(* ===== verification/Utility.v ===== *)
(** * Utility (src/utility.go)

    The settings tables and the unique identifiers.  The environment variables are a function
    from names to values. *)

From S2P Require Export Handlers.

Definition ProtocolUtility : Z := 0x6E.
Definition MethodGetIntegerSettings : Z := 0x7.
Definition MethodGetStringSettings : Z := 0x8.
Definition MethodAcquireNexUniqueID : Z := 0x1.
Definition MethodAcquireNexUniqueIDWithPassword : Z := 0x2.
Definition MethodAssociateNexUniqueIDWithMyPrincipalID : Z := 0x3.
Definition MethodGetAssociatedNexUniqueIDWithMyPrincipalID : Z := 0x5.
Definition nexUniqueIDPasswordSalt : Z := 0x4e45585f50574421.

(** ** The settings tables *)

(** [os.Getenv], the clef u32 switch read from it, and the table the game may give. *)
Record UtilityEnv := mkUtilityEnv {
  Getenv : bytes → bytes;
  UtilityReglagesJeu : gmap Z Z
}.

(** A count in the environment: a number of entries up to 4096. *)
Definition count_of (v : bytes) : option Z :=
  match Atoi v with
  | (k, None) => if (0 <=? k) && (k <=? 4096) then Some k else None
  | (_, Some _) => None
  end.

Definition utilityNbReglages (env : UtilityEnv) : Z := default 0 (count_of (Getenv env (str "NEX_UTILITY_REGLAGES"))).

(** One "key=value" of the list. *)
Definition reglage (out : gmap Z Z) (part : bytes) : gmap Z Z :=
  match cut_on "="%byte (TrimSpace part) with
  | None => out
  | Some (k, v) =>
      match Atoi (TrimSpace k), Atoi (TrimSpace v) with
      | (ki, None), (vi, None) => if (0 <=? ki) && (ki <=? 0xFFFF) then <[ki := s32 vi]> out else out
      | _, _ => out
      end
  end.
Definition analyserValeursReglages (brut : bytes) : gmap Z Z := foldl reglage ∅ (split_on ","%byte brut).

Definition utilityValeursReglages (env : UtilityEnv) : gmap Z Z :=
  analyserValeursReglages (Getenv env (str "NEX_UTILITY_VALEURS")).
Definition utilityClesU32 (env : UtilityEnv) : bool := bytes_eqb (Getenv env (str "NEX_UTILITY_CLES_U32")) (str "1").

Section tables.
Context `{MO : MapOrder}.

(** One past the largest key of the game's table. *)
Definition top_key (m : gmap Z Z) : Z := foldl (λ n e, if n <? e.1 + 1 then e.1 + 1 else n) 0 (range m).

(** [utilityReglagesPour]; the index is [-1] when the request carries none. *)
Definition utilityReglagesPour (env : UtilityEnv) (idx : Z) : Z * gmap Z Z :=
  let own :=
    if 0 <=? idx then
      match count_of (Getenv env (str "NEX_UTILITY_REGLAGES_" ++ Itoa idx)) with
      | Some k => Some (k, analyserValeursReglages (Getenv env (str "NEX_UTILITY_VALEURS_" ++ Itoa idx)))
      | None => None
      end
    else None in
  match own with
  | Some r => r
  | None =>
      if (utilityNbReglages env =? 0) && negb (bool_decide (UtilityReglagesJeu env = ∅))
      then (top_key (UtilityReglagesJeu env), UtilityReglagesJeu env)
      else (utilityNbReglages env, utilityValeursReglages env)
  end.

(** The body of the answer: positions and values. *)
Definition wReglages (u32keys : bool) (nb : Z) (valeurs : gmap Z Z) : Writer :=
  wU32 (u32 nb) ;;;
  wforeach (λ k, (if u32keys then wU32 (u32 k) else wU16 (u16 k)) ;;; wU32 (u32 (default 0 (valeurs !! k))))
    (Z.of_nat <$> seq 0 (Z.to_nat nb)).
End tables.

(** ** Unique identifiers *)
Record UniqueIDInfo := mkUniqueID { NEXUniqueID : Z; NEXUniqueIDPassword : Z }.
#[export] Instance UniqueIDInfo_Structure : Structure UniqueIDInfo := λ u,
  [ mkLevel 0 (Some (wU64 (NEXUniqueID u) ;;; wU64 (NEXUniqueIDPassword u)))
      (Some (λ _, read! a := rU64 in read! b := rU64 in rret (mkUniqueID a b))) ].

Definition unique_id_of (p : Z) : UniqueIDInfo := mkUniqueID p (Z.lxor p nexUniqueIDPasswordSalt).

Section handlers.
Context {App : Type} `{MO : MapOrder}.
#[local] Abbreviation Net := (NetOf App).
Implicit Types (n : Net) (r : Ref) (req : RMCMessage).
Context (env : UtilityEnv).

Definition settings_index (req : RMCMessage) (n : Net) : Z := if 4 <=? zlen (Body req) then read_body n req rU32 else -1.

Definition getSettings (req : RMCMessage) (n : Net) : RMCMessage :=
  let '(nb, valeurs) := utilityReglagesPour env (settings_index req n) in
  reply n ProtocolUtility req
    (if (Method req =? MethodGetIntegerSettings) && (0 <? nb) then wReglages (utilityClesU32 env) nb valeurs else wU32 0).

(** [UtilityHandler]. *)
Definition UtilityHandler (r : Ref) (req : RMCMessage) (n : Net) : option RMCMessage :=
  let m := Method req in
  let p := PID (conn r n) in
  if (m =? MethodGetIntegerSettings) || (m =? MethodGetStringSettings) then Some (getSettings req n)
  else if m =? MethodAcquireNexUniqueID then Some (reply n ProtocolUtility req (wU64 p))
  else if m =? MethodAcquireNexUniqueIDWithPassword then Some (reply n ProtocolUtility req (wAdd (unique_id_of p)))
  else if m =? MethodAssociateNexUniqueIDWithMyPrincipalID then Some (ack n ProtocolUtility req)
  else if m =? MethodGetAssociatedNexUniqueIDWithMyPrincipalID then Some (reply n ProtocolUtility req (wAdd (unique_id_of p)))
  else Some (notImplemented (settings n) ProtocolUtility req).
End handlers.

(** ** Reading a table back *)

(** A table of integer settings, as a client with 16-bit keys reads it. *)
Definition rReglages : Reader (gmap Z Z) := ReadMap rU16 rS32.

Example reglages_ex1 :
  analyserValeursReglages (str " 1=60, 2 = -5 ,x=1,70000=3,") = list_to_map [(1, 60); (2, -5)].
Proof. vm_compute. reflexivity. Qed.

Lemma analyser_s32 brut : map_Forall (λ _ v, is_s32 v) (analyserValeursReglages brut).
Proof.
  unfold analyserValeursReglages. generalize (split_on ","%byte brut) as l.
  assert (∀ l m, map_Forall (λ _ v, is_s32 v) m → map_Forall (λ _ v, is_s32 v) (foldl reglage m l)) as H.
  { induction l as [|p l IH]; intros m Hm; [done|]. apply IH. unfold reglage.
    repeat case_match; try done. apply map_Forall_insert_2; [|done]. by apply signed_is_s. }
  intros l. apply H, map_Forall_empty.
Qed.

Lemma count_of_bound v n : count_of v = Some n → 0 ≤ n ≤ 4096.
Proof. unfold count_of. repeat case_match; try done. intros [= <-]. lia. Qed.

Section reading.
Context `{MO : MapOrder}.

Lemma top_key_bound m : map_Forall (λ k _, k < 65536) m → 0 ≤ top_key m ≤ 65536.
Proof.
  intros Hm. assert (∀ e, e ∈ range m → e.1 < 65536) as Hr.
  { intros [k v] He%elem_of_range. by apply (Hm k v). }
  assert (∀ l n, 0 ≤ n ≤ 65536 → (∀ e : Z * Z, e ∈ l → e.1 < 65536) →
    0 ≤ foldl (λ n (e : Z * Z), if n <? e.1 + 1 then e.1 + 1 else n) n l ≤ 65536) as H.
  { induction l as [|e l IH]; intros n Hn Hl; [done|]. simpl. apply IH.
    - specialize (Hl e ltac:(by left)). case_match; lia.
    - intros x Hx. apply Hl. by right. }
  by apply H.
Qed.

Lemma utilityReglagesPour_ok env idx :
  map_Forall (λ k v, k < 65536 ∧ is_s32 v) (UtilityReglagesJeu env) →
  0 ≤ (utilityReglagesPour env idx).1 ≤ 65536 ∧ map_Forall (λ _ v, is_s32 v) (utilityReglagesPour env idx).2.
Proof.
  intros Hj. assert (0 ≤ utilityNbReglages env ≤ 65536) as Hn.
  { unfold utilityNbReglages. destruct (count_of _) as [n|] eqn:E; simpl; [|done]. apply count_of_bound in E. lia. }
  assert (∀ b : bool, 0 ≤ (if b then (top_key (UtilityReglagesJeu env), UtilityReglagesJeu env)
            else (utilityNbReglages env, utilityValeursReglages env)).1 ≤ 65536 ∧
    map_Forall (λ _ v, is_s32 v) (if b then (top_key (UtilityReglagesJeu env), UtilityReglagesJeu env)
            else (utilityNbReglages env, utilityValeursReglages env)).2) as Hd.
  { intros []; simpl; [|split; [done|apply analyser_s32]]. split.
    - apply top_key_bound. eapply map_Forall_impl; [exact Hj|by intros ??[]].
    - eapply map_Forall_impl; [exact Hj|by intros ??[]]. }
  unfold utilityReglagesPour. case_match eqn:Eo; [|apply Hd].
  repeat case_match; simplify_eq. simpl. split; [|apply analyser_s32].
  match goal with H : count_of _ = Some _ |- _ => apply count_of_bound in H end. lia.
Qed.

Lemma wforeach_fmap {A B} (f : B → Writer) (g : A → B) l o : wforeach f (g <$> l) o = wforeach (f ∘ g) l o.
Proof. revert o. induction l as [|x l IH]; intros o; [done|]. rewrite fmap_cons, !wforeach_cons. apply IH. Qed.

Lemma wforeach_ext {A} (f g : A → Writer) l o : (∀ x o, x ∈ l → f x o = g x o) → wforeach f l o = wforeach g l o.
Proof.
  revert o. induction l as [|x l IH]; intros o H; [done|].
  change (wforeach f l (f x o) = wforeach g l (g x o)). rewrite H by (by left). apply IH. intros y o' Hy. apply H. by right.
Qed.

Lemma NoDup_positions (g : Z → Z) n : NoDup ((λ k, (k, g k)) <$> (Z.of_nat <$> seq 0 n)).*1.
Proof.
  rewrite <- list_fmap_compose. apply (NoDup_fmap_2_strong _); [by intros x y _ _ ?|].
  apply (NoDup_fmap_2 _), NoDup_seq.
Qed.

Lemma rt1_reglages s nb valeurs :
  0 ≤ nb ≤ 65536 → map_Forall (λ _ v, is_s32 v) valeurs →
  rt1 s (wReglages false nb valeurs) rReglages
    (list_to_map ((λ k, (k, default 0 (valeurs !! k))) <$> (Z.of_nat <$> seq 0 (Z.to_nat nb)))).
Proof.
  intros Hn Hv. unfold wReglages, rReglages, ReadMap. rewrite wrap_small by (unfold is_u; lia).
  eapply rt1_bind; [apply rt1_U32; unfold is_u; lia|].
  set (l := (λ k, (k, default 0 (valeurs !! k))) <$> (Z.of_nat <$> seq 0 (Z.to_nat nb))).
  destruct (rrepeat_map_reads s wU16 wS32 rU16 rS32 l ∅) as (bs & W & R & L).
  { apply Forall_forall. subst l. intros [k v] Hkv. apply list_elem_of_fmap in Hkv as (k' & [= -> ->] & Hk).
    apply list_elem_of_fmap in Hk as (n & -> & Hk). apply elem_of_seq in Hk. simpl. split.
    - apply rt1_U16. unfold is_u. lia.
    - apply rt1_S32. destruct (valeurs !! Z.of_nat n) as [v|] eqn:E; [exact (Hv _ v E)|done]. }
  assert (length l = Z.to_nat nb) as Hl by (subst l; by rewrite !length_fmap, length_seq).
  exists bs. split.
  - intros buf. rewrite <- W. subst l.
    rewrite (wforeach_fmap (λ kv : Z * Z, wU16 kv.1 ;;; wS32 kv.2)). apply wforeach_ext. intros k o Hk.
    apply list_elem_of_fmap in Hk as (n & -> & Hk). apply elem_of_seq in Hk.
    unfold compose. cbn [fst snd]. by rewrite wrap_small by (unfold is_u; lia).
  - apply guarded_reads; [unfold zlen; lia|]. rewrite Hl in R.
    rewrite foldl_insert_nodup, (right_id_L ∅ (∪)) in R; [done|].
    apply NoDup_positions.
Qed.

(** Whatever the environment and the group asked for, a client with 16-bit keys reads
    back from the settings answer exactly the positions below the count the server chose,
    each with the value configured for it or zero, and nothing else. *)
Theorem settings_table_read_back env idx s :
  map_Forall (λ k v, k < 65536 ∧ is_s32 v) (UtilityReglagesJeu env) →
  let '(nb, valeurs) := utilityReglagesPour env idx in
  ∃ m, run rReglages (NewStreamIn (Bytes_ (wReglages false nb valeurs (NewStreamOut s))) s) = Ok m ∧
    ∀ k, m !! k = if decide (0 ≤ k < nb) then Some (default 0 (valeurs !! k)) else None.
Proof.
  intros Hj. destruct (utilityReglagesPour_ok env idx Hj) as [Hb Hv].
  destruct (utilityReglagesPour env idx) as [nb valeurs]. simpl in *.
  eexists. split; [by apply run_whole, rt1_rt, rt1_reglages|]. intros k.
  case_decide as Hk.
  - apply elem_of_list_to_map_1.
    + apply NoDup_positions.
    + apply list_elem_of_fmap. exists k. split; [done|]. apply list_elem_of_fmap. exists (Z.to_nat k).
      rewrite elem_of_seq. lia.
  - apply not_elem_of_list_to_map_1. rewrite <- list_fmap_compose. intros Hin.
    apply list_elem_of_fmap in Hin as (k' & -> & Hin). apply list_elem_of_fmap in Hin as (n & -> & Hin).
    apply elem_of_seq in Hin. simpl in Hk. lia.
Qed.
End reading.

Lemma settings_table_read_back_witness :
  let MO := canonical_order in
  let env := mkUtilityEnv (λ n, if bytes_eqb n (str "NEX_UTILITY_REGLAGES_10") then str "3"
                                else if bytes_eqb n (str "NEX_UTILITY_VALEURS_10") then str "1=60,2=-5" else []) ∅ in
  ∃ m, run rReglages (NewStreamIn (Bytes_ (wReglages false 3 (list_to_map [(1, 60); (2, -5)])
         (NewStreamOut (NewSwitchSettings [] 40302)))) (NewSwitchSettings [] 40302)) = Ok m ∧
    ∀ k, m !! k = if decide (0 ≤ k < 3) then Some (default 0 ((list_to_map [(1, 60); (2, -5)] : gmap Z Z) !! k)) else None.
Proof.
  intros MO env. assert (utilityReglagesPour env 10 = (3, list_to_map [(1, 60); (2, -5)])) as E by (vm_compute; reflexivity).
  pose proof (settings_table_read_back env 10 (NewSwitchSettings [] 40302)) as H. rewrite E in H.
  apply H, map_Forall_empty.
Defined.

**Problem details**
Reproduce exactly, please, only the lines from the start of the data above to the line that contains "Definition MethodAcquireNexUniqueIDWithPassword : Z", with both ends kept.

**Answer area**
(* ===== verification/Utility.v ===== *)
(** * Utility (src/utility.go)

    The settings tables and the unique identifiers.  The environment variables are a function
    from names to values. *)

From S2P Require Export Handlers.

Definition ProtocolUtility : Z := 0x6E.
Definition MethodGetIntegerSettings : Z := 0x7.
Definition MethodGetStringSettings : Z := 0x8.
Definition MethodAcquireNexUniqueID : Z := 0x1.
Definition MethodAcquireNexUniqueIDWithPassword : Z := 0x2.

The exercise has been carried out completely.